---------- Available data

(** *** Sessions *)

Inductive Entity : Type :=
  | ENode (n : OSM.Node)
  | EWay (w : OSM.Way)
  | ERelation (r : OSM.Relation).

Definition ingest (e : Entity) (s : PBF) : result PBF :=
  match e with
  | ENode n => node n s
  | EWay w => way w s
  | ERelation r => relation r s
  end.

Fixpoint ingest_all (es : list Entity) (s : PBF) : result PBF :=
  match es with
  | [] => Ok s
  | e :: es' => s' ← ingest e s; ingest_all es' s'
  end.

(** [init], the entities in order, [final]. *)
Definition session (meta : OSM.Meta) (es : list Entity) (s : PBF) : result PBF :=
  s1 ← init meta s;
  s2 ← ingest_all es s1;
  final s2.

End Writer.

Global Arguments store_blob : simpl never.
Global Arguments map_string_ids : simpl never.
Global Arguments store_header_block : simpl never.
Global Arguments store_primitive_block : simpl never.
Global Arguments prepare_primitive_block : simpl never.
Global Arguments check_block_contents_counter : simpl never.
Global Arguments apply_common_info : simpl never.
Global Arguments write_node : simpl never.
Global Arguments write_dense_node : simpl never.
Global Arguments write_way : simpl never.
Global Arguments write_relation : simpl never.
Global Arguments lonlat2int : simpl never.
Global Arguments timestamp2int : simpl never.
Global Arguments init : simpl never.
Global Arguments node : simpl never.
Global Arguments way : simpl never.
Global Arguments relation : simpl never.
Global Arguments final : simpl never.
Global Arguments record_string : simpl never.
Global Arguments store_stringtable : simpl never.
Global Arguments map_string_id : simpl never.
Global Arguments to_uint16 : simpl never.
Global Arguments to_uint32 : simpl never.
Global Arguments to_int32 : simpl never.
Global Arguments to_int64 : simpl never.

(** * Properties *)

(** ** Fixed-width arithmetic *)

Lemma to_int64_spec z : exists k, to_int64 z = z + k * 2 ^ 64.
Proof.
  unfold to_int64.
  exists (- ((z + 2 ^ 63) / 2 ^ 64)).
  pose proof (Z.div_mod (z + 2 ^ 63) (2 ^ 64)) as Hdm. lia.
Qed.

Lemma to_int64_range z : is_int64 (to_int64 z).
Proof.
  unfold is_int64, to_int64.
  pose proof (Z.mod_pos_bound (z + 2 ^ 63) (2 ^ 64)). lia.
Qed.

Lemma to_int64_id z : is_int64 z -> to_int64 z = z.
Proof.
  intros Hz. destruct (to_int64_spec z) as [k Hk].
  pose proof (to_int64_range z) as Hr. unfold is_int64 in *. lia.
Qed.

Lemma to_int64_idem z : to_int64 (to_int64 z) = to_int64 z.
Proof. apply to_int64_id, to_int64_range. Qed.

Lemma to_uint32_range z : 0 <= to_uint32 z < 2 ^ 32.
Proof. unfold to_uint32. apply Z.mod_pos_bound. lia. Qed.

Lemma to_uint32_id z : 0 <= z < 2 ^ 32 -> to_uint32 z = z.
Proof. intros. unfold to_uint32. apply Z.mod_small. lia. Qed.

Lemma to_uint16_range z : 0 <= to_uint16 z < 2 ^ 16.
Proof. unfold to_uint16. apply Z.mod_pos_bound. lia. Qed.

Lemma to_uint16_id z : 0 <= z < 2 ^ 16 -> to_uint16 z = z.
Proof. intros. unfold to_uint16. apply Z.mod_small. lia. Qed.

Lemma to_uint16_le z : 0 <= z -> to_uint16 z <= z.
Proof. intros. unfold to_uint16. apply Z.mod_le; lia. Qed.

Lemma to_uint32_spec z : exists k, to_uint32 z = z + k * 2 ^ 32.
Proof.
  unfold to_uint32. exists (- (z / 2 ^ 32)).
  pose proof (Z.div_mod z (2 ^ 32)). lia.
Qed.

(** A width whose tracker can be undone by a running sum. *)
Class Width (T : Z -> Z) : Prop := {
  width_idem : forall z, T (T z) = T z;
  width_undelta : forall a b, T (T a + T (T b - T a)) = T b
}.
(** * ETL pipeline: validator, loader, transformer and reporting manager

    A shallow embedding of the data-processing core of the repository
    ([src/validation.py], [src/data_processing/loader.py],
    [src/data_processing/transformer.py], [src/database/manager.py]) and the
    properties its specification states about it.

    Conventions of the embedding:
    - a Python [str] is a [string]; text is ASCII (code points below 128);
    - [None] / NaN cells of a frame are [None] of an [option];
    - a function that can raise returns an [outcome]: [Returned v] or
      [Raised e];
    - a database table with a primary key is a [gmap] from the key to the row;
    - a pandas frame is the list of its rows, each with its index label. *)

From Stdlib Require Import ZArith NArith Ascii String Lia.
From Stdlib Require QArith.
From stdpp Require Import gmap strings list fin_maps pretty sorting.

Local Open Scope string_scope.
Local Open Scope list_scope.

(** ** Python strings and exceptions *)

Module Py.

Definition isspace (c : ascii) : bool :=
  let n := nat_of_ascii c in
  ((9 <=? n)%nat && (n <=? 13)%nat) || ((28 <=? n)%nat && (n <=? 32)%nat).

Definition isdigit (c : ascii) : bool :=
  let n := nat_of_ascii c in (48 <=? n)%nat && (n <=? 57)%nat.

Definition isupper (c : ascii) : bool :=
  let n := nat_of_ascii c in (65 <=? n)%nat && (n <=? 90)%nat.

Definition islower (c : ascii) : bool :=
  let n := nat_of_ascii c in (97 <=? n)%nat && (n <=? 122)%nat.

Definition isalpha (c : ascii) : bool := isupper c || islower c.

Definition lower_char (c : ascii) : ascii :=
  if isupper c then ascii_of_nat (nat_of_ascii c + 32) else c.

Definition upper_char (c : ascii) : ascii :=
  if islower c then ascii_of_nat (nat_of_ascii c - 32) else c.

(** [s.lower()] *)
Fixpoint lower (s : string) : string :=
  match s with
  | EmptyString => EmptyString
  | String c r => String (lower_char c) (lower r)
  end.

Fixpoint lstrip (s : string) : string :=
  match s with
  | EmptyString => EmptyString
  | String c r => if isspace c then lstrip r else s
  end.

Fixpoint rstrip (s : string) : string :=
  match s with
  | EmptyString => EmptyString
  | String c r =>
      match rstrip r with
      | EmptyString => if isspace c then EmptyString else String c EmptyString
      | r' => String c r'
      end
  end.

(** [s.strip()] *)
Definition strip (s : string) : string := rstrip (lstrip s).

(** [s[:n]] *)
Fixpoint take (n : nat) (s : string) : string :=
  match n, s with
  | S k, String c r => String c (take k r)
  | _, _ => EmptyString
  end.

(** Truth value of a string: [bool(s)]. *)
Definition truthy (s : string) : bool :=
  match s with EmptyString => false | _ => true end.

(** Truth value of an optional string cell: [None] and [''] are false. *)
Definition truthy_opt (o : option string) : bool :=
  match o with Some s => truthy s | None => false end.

--------------------
---------- Available data

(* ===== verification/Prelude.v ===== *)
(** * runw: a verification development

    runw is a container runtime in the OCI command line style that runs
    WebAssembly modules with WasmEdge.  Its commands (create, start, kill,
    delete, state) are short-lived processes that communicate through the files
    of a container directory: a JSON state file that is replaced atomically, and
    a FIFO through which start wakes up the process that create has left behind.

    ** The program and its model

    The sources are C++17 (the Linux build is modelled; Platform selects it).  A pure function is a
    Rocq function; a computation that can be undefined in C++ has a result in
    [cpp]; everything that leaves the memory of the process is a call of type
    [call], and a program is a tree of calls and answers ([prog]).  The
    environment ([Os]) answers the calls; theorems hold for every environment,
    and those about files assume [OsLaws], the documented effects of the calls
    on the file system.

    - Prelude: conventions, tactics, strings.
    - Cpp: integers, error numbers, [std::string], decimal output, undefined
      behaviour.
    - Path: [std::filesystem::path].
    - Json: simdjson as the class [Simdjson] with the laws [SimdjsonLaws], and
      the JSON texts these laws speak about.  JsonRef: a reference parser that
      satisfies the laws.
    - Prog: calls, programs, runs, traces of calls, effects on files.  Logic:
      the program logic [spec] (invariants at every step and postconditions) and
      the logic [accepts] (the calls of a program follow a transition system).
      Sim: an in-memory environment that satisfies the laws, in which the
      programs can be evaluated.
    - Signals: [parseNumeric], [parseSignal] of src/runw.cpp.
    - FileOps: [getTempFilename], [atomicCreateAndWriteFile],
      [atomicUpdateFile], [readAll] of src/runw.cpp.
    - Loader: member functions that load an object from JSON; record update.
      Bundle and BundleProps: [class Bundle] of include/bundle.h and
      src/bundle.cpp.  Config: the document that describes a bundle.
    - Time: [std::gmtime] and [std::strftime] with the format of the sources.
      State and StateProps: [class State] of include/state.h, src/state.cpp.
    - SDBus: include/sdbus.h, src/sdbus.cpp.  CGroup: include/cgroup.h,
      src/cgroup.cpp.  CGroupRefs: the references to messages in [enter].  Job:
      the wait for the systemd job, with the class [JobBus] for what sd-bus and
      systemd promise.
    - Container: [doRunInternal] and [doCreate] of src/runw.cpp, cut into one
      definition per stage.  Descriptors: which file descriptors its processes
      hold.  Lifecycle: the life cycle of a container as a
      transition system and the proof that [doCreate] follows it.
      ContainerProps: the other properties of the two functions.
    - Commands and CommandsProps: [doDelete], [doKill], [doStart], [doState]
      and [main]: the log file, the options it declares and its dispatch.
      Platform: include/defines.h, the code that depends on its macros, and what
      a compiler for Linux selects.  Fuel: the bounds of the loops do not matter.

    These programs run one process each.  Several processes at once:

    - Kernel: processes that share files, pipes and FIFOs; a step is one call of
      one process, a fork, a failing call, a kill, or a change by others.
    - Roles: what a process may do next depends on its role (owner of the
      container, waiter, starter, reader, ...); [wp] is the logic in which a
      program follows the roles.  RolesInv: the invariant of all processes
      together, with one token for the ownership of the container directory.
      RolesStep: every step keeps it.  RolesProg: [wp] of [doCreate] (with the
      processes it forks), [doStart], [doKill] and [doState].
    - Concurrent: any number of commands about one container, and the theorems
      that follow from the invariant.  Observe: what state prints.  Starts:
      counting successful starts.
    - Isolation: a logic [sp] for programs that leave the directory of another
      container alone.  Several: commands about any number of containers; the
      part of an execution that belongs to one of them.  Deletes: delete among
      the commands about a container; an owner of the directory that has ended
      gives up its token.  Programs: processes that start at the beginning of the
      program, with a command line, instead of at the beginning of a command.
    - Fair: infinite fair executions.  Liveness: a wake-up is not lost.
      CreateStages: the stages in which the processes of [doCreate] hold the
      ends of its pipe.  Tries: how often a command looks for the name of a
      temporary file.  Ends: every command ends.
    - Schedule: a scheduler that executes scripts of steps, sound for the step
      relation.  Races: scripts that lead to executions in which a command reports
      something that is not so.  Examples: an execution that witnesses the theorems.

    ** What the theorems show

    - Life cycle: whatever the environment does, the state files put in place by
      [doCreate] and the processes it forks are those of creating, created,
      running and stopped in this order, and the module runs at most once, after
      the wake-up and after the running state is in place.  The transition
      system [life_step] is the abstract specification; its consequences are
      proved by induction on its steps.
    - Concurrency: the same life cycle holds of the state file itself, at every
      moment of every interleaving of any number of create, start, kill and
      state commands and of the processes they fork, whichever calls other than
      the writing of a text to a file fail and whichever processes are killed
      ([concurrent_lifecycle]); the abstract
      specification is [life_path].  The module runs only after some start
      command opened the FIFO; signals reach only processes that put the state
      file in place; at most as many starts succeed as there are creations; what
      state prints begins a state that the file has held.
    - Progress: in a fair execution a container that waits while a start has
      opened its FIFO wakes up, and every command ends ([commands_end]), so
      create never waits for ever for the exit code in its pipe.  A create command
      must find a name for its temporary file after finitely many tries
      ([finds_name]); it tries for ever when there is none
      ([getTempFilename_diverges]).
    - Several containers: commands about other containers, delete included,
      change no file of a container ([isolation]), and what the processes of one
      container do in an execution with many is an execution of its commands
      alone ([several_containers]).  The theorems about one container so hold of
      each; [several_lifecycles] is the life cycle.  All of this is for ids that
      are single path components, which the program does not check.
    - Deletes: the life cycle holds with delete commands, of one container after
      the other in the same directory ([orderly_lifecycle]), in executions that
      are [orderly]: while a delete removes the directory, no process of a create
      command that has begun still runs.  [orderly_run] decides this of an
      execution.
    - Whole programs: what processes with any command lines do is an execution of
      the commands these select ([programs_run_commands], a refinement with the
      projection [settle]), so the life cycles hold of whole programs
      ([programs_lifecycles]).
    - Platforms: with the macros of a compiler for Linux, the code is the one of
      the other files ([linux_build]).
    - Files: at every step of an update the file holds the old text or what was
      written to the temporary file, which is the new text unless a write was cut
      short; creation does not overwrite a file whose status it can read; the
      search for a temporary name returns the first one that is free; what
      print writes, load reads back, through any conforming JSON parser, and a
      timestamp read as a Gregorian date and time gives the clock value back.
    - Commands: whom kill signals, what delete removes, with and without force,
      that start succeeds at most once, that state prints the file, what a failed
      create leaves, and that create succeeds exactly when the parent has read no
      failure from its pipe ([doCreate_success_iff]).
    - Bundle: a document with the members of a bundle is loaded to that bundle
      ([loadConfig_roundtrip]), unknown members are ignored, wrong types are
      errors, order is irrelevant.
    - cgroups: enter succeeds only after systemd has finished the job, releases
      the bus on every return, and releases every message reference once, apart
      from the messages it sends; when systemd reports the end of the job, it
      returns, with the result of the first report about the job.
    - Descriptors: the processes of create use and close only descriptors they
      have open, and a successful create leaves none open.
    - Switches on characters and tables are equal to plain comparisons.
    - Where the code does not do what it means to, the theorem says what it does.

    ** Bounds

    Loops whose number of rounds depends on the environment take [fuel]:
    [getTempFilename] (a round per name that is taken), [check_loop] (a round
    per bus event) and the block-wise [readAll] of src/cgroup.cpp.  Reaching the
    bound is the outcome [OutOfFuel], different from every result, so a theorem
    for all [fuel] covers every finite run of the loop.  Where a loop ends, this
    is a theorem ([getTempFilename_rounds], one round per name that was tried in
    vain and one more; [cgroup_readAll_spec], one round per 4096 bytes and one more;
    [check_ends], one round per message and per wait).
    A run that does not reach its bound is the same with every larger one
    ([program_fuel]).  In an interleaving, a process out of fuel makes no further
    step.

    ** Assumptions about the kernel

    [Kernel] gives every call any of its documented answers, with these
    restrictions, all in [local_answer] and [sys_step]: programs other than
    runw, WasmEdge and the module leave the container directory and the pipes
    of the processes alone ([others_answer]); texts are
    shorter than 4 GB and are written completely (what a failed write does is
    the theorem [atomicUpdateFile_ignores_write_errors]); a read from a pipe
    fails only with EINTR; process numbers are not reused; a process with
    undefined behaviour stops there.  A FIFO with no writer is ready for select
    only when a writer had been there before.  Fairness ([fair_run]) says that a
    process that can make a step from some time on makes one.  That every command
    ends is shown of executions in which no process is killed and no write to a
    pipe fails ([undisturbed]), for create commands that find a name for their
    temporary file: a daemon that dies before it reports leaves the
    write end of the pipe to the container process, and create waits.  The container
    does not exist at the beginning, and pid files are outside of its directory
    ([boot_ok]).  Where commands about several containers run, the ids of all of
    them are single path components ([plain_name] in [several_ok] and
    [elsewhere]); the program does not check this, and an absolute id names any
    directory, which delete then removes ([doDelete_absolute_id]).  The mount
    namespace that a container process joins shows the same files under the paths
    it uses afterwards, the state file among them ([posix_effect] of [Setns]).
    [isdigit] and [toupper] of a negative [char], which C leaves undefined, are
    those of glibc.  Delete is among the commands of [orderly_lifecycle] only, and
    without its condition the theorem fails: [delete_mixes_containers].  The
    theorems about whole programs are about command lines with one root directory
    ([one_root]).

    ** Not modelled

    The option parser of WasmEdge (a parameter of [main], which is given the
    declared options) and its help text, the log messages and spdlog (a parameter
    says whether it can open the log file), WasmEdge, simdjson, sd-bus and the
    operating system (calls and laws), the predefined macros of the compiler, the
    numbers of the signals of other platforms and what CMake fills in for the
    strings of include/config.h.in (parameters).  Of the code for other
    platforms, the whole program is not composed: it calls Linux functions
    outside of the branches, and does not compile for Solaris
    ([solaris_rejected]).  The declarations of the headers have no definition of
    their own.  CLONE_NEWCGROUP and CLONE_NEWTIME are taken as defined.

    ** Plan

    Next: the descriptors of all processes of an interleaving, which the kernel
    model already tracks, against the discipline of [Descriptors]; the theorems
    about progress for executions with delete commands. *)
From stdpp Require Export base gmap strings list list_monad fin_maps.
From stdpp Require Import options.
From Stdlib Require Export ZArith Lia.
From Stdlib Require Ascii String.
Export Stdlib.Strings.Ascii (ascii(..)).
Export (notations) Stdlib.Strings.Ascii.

--------------------

### [Problem to work on]
Go through the material above and output exactly the lines from the one containing "the commands about" through the one containing "([finds_name]); it tries".

### [Result of this exercise]
      the commands about a container; an owner of the directory that has ended
      gives up its token.  Programs: processes that start at the beginning of the
      program, with a command line, instead of at the beginning of a command.
    - Fair: infinite fair executions.  Liveness: a wake-up is not lost.
      CreateStages: the stages in which the processes of [doCreate] hold the
      ends of its pipe.  Tries: how often a command looks for the name of a
      temporary file.  Ends: every command ends.
    - Schedule: a scheduler that executes scripts of steps, sound for the step
      relation.  Races: scripts that lead to executions in which a command reports
      something that is not so.  Examples: an execution that witnesses the theorems.

    ** What the theorems show

    - Life cycle: whatever the environment does, the state files put in place by
      [doCreate] and the processes it forks are those of creating, created,
      running and stopped in this order, and the module runs at most once, after
      the wake-up and after the running state is in place.  The transition
      system [life_step] is the abstract specification; its consequences are
      proved by induction on its steps.
    - Concurrency: the same life cycle holds of the state file itself, at every
      moment of every interleaving of any number of create, start, kill and
      state commands and of the processes they fork, whichever calls other than
      the writing of a text to a file fail and whichever processes are killed
      ([concurrent_lifecycle]); the abstract
      specification is [life_path].  The module runs only after some start
      command opened the FIFO; signals reach only processes that put the state
      file in place; at most as many starts succeed as there are creations; what
      state prints begins a state that the file has held.
    - Progress: in a fair execution a container that waits while a start has
      opened its FIFO wakes up, and every command ends ([commands_end]), so
      create never waits for ever for the exit code in its pipe.  A create command
      must find a name for its temporary file after finitely many tries
      ([finds_name]); it tries for ever when there is none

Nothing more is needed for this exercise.